23/09/2019
O tempo todo, criamos expectativas. Criar expectativas é um mecanismo inerente ao ser humano e saudável.
Sonhar, desejar e idealizar nos conecta a um movimento positivo na vida.
Mas quando é que as expectativas se tornam prejudiciais?
Como lidar com expectativas no relacionamento amoroso?
Na relação afetiva, também é natural que expectativas sejam criadas e isso não é ruim, porém é fundamental, para a qualidade da relação, que estas expectativas sejam compartilhadas entre os cônjuges para evitar frustrações e sofrimento.
É muito comum que as pessoas tragam para seus relacionamentos crenças sobre o amor que, muitas vezes, resultam em expectativas excessivas.
“Se você me amasse, saberia o que sinto”, “Para um bom entendedor, meia palavra basta”, “O amor supera tudo”, “A tampa da minha panela”, “A minha cara metade”, “Dois bicudos não se beijam”, etc.
Essas crenças baseadas na idealização do amor, na negação das diferenças e na ideia de par complementar, no qual duas metades se transformam em um inteiro ao dizerem “sim”, podem acarretar em constantes decepções e desajustes para a relação.
É como se amar fosse da ordem da fusão, a tal ponto de adivinhar o outro em seus sentimentos e pensamentos.
No namoro e no casamento essas crenças precisam ser desconstruídas para que na relação, por meio do diálogo, ambos consigam entrar em contato com os desejos, necessidades, forças e limitações um do outro.
É a partir, da tomada de consciência destes aspectos que o casal pode dimensionar tais anseios e avaliar o que realmente, é importante para cada um, para a relação e para a qualidade da convivência.

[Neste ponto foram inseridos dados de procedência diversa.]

(** ** Every device is reported *)

(** A file somewhere in a tree that can be read. *)
Inductive file_in (name : str) : str → Tree → str → Prop :=
| file_here dir : file_in name dir (TFile name) (path_join dir name)
| file_below dir sub entries t path :
    t ∈ entries → file_in name (path_join dir sub) t path → file_in name dir (TDir sub (Some entries)) path.
Lemma process_device_entry_spec dir t path : path ∈ process_device_entry dir t ↔ file_in UEVENT dir t path.
Proof.
  split.
  - revert dir. induction t as [name|name entries IH] using Tree_ind'; intros dir; simpl.
    + case_decide as Hn; [|set_solver]. intros ->%list_elem_of_singleton. subst name. constructor.
    + destruct entries as [entries|]; [|set_solver]. intros Hp.
      assert (∃ t, t ∈ entries ∧ path ∈ process_device_entry (path_join dir name) t) as (t & Ht & Hpt).
      { clear IH. induction entries as [|t ts IHt]; [set_solver |]. apply elem_of_app in Hp as [Hp|Hp].
        - exists t. set_solver.
        - destruct (IHt Hp) as (t' & ? & ?). exists t'. set_solver. }
      econstructor; [exact Ht |]. by apply (IH entries).
  - induction 1 as [dir|dir sub entries t path Ht _ IH]; simpl; [set_solver |].
    induction entries as [|t' ts IHt]; [set_solver |]. apply elem_of_app.
    apply elem_of_cons in Ht as [->|Ht]; [by left | right; auto].
Qed.
(** An event is requested for exactly the devices of the tree. *)
Theorem trigger_uevents_spec devices path :
  path ∈ trigger_uevents devices ↔
  ∃ entries t, devices = Some (Some entries) ∧ t ∈ entries ∧ file_in UEVENT SYS_DEVICES t path.
Proof.
  destruct devices as [[entries|]|]; simpl.
  2, 3: split; [set_solver | naive_solver].
  rewrite list_elem_of_In, in_flat_map. setoid_rewrite <-list_elem_of_In. split.
  - intros (t & Ht & Hp%process_device_entry_spec). by exists entries, t.
  - intros (es & t & [= <-] & Ht & Hf). exists t. by rewrite process_device_entry_spec.
Qed.

(** ** The matcher is a glob matcher *)

Inductive glob : str → str → Prop :=
| glob_nil : glob [] []
| glob_question c p s : glob p s → glob (QUESTION :: p) (c :: s)
| glob_char c p s : c ≠ STAR → glob p s → glob (c :: p) (c :: s)
| glob_star p s : glob p s → glob (STAR :: p) s
| glob_star_more c p s : glob (STAR :: p) s → glob (STAR :: p) (c :: s).

Section wildcard.
Implicit Types (p s pattern input : str) (c : char).

Lemma glob_star_iff p s : glob (STAR :: p) s ↔ glob p s ∨ glob (STAR :: p) (tail s) ∧ s ≠ [].
Proof.
  split.
  - intros H. inversion H; subst; [done | by left | by right].
  - intros [H | [H Hs]]; [by apply glob_star |]. destruct s; [done |]. by apply glob_star_more.
Qed.

Lemma glob_star_tail p s : glob (STAR :: p) s ↔ glob p s ∨ glob (STAR :: p) (tail s).
Proof. rewrite glob_star_iff. destruct s; [rewrite (glob_star_iff p []) |]; naive_solver. Qed.

Lemma glob_nil_iff p : glob p [] ↔ skip_stars p = [].
Proof.
  induction p as [|c p IH]; simpl; [split; [done | constructor] |]. case_decide as Hc; subst.
  - rewrite <-IH, glob_star_iff. naive_solver.
  - split; [|done]. intros H. inversion H; subst; done.
Qed.

Lemma glob_cons_iff c' p c s :
  c' ≠ STAR → glob (c' :: p) (c :: s) ↔ (c' = QUESTION ∨ c' = c) ∧ glob p s.
Proof.
  intros Hc. split.
  - intros H. inversion H; subst; auto; done.
  - intros [[-> | ->] H]; [by apply glob_question | by apply glob_char].
Qed.

Lemma glob_suffix p s t : glob (STAR :: p) t → glob (STAR :: p) (s ++ t).
Proof. intros H. induction s as [|c s IH]; [done |]. by apply glob_star_more. Qed.

(** A star-free piece of the pattern matches as many characters as it has. *)
Lemma glob_app q p s :
  STAR ∉ q → glob (q ++ p) s → (length q ≤ length s)%nat ∧ glob p (drop (length q) s).
Proof.
  revert s. induction q as [|c q IH]; intros s Hq H; simpl in *; [split; [lia | done] |].
  apply not_elem_of_cons in Hq as [Hc Hq]. inversion H; subst; try done;
    destruct (IH _ Hq ltac:(eassumption)) as [Hlen Hg]; simpl; split; done || lia.
Qed.

(** With a star in front, the rest matches some suffix that is short enough. *)
Lemma glob_star_app q p s :
  STAR ∉ q → glob (STAR :: q ++ p) s →
  ∃ n, (n + length q ≤ length s)%nat ∧ glob p (drop (n + length q) s).
Proof.
  intros Hq. induction s as [|c s IH]; intros [H | [H Hs]]%glob_star_iff; try done.
  - exists 0%nat. by apply glob_app in H.
  - exists 0%nat. by apply glob_app in H.
  - destruct (IH H) as (n & H1 & H2). exists (S n). simpl. split; [lia | done].
Qed.

(** What the loop knows: the input is matched exactly if the rest of it is
    matched by the rest of the pattern, or if the last star can take one
    character more; and between that star and the current position there is no
    other star. *)
Definition backup pattern input (star_idx : option nat) (match_idx : nat) : Prop :=
  match star_idx with
  | Some star => glob (drop star pattern) (drop (S match_idx) input)
  | None => False
  end.
Definition positions pattern (p_idx s_idx : nat) (star_idx : option nat) (match_idx : nat) : Prop :=
  match star_idx with
  | Some star =>
      ∃ q, drop star pattern = STAR :: q ++ drop p_idx pattern ∧ STAR ∉ q ∧
        p_idx = S (star + length q) ∧ s_idx = (match_idx + length q)%nat
  | None => True
  end.
Definition loop_inv pattern input p_idx s_idx star_idx match_idx : Prop :=
  positions pattern p_idx s_idx star_idx match_idx ∧ (s_idx ≤ length input)%nat ∧
  (glob pattern input ↔
   glob (drop p_idx pattern) (drop s_idx input) ∨ backup pattern input star_idx match_idx).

A psicoterapia de casal tem como proposta auxiliar o casal a entrar em contato com a sua história e examinar crenças, valores, expectativas e modelos familiares que dificultam a interação, podendo assim serem questionados, confrontados com a realidade, ressignif**ados e substituídos por crenças que promovam uma interação mais saudável.